Division of Pediatric Critical Care, Department of Pediatrics, Medical College of Wisconsin, Milwaukee, WI, USA.
Division of Congenital Heart Surgery and Herma Heart Institute, Department of Surgery, Medical College of Wisconsin, Milwaukee, WI, USA.
World J Pediatr Congenit Heart Surg. 2023 May;14(3):282-288. doi: 10.1177/21501351231162911. Epub 2023 Mar 15.
This study aims to compare the efficacy and safety of activated recombinant factor VII (rFVIIa) and prothrombin complex concentrate (PCC) in the treatment of bleeding complications following surgery requiring cardiopulmonary bypass (CPB) in children.
DESIGN/METHODS: This is a retrospective chart review of a single institution comprising patients aged 0 to 18 years old with congenital heart disease. Patients must have received either PCC or rFVIIa after coming off CPB. Our primary efficacy endpoint is time in the operating room from off-CPB to pediatric intensive care unit admission. Our primary safety endpoint is thrombosis through 30 days.
Our primary efficacy outcome was significantly shorter in the PCC group compared with the rFVIIa group ( < .0001). Similarly, secondary efficacy outcomes of packed red blood cell administration, chest tube output, and transfusion exposures all significantly favored PCC administration. However, CPB time was significantly longer, and body temperatures were significantly lower, in the rFVIIa group. Safety outcomes, including our primary safety outcome of thrombosis through 30 days, were similar between the two groups.

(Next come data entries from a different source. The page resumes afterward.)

(** X11.  When [getDefaultedUsers] returns an error, the last call of its
    log is a listing call that failed, no call before it failed, and the
    error is the message of the service for that call behind the words of
    the listing (error listing users, tags or access keys): the first
    failure ends the enumeration at once. *)
Theorem first_failure_ends_enumeration w fuel t l e :
  out (getDefaultedUsers w fuel t) = Done (l, Some e) ->
  endsInFailure (log (getDefaultedUsers w fuel t)) e.
Proof.
  intro H. rewrite getDefaultedUsers_run in *. cbv zeta in *.
  pose proof (listAllUsers_failed w fuel t) as F.
  pose proof (listAllUsers_loop_endsInFailure w t fuel
                (ListUsersInput.mk None) []) as E.
  fold (listAllUsers w fuel) in E.
  destruct (out (listAllUsers w fuel t)) as [[users [e1|]]| |];
    try discriminate H.
  - cbn [out log] in *. injection H as <- <-. apply (E users). reflexivity.
  - cbn [preceded out log] in *. apply endsInFailure_after; [exact F|].
    apply (getDefaultedUsers_users_endsInFailure w fuel users [] t l).
    exact H.
Qed.

Lemma first_failure_ends_enumeration_witness :
  out (getDefaultedUsers failingWorld 1 O)
  = Done ([], Some "error listing tags: Throttling")
  /\ endsInFailure (log (getDefaultedUsers failingWorld 1 O))
       "error listing tags: Throttling".
Proof.
  split; [reflexivity|].
  apply (first_failure_ends_enumeration failingWorld 1 O []). reflexivity.
Defined.

(** ** The markers *)

Lemma listAllUsers_loop_chained w t :
  forall fuel i users,
    usersChained (ListUsersInput.Marker i)
      (log (listAllUsers_loop w fuel i users t)).
Proof.
  induction fuel as [|fuel IH]; intros i users; [exact I|].
  rewrite listAllUsers_loop_step. cbn [after log usersChained].
  split; [reflexivity|].
  destruct (ListUsers w i) as [result|err]; [|reflexivity].
  destruct (ListUsersOutput.Marker result) as [next|] eqn:Mk;
    [|reflexivity].
  rewrite <- Mk.
  exact (IH (ListUsersInput.mk (ListUsersOutput.Marker result)) _).
Qed.

Lemma listAllAccessKeys_loop_chained w t :
  forall fuel i keys,
    keysChained (ListAccessKeysInput.UserName i)
      (ListAccessKeysInput.Marker i)
      (log (listAllAccessKeys_loop w fuel i keys t)).
Proof.
  induction fuel as [|fuel IH]; intros i keys; [exact I|].
  rewrite listAllAccessKeys_loop_step. cbn [after log keysChained].
  split; [reflexivity|]. split; [reflexivity|].
  destruct (ListAccessKeys w i) as [result|err]; [|reflexivity].
  destruct (ListAccessKeysOutput.Marker result) as [next|] eqn:Mk;
    [|reflexivity].
  rewrite <- Mk.
  exact (IH (ListAccessKeysInput.mk (ListAccessKeysInput.UserName i)
               (ListAccessKeysOutput.Marker result)) _).
Qed.

(** Whether a page holds a tag whose key is [email], as far as the scan
    gets. *)
Lemma scanTags_existsb tags :
  match out (scanTags tags O) with
  | Done (Some _) => existsb isEmailTag tags = true
  | Done None => existsb isEmailTag tags = false
  | _ => True
  end.
Proof.
  induction tags as [|g tags IH]; [reflexivity|].
  cbn [scanTags existsb]. rewrite out_bind. unfold isEmailTag at 1 3.
  destruct (Tag.Key g) as [k|]; [|exact I]. cbn [deref ret out reads].
  destruct (String.eqb k "email").
  - destruct (Tag.Value g); [reflexivity|exact I].
  - exact IH.
Qed.

Lemma getUserEmailTag_loop_chained w t :
  forall fuel i,
    tagsChained (ListUserTagsInput.UserName i) (ListUserTagsInput.Marker i)
      (log (getUserEmailTag_loop w fuel i t)).
Proof.
  induction fuel as [|fuel IH]; intros i; [exact I|].
  rewrite getUserEmailTag_loop_step. cbn [after out log tagsChained].
  split; [reflexivity|]. split; [reflexivity|].
  destruct (ListUserTags w i) as [result|err]; [|reflexivity].
  pose proof (scanTags_existsb (ListUserTagsOutput.Tags result)) as X.
  destruct (out (scanTags (ListUserTagsOutput.Tags result) O))
    as [[v|]| |].
  - rewrite X. reflexivity.
  - rewrite X.
    destruct (ListUserTagsOutput.Marker result) as [next|] eqn:Mk;
      [|reflexivity].
    exact (IH (ListUserTagsInput.mk (ListUserTagsInput.UserName i)
                 (Some next))).
  - destruct (existsb isEmailTag (ListUserTagsOutput.Tags result));
      [reflexivity|].
    destruct (ListUserTagsOutput.Marker result); [exact I|reflexivity].
  - destruct (existsb isEmailTag (ListUserTagsOutput.Tags result));
      [reflexivity|].
    destruct (ListUserTagsOutput.Marker result); [exact I|reflexivity].
Qed.

(** X12.  In every world the three listings follow their markers: the first
    call of a listing carries no marker, every later call carries the marker
    of the answer just before it (and, for tags and keys, the name of the
    same user), and no call follows an error, a page without a marker or,
    for tags, a page that holds an [email] tag. *)
Theorem listings_follow_markers w fuel user t :
  usersChained None (log (listAllUsers w fuel t))
  /\ keysChained (User.UserName user) None
       (log (listAllAccessKeys w fuel user t))
  /\ tagsChained (User.UserName user) None
       (log (getUserEmailTag w fuel user t)).
Proof.
  split; [|split].
  - exact (listAllUsers_loop_chained w t fuel (ListUsersInput.mk None) []).
  - exact (listAllAccessKeys_loop_chained w t fuel
             (ListAccessKeysInput.mk (User.UserName user) None) []).
  - exact (getUserEmailTag_loop_chained w t fuel
             (ListUserTagsInput.mk (User.UserName user) None)).
Qed.

Lemma listings_follow_markers_witness :
  log (getUserEmailTag pagedTagsWorld 3 (User.mk (Some "alice")) O)
  = [EvListUserTags (ListUserTagsInput.mk (Some "alice") None)
       (pagedTags (ListUserTagsInput.mk (Some "alice") None));
     EvListUserTags (ListUserTagsInput.mk (Some "alice") (Some "page2"))
       (pagedTags (ListUserTagsInput.mk (Some "alice") (Some "page2")))]
  /\ tagsChained (Some "alice") None
       (log (getUserEmailTag pagedTagsWorld 3 (User.mk (Some "alice")) O)).
Proof.
  split; [reflexivity|].
  exact (proj2 (proj2 (listings_follow_markers pagedTagsWorld 3
                         (User.mk (Some "alice")) O))).
Defined.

This study questions whether PCC could be favored over rFVIIa for hemostasis in children with congenital heart disease following CPB surgery. In addition, this study has found no difference when comparing PCC and rFVIIa in terms of safety outcomes, particularly thrombosis events. There are several limitations to this study due to the retrospective nature of the design and the differences between the two study groups. Despite the limitations, this study suggests that relatively early administration of PCC could be favored over delayed administration of rFVIIa to control recalcitrant post-CPB bleeding in the operating room.
本研究旨在比较激活重组凝血因子 VII(rFVIIa)和凝血酶原复合物浓缩物(PCC)在治疗儿童体外循环(CPB)后手术出血并发症的疗效和安全性。
设计/方法:这是一项对一家单机构的回顾性图表审查,包括年龄在 0 至 18 岁的先天性心脏病患者。患者必须在离开 CPB 后接受 PCC 或 rFVIIa。我们的主要疗效终点是从离开 CPB 到小儿重症监护病房入院的手术室内时间。我们的主要安全性终点是 30 天内的血栓形成。
我们的主要疗效结果在 PCC 组明显短于 rFVIIa 组( < 0.0001)。同样,PCC 给药明显有利于二次疗效结果,如红细胞悬液的输注、胸腔引流管输出和输血暴露。然而,rFVIIa 组的 CPB 时间明显延长,体温明显降低。安全性结果,包括我们的 30 天内血栓形成的主要安全性结果,两组相似。
本研究对 PCC 是否可以优于 rFVIIa 用于 CPB 手术后患有先天性心脏病的儿童的止血提出了质疑。此外,本研究在安全性结果方面,特别是在血栓形成事件方面,发现 PCC 和 rFVIIa 之间没有差异。由于设计的回顾性和两组之间的差异,本研究存在一些局限性。尽管存在这些局限性,但本研究表明,与延迟给予 rFVIIa 相比,相对较早给予 PCC 可能有利于控制手术室中 CPB 后顽固的出血。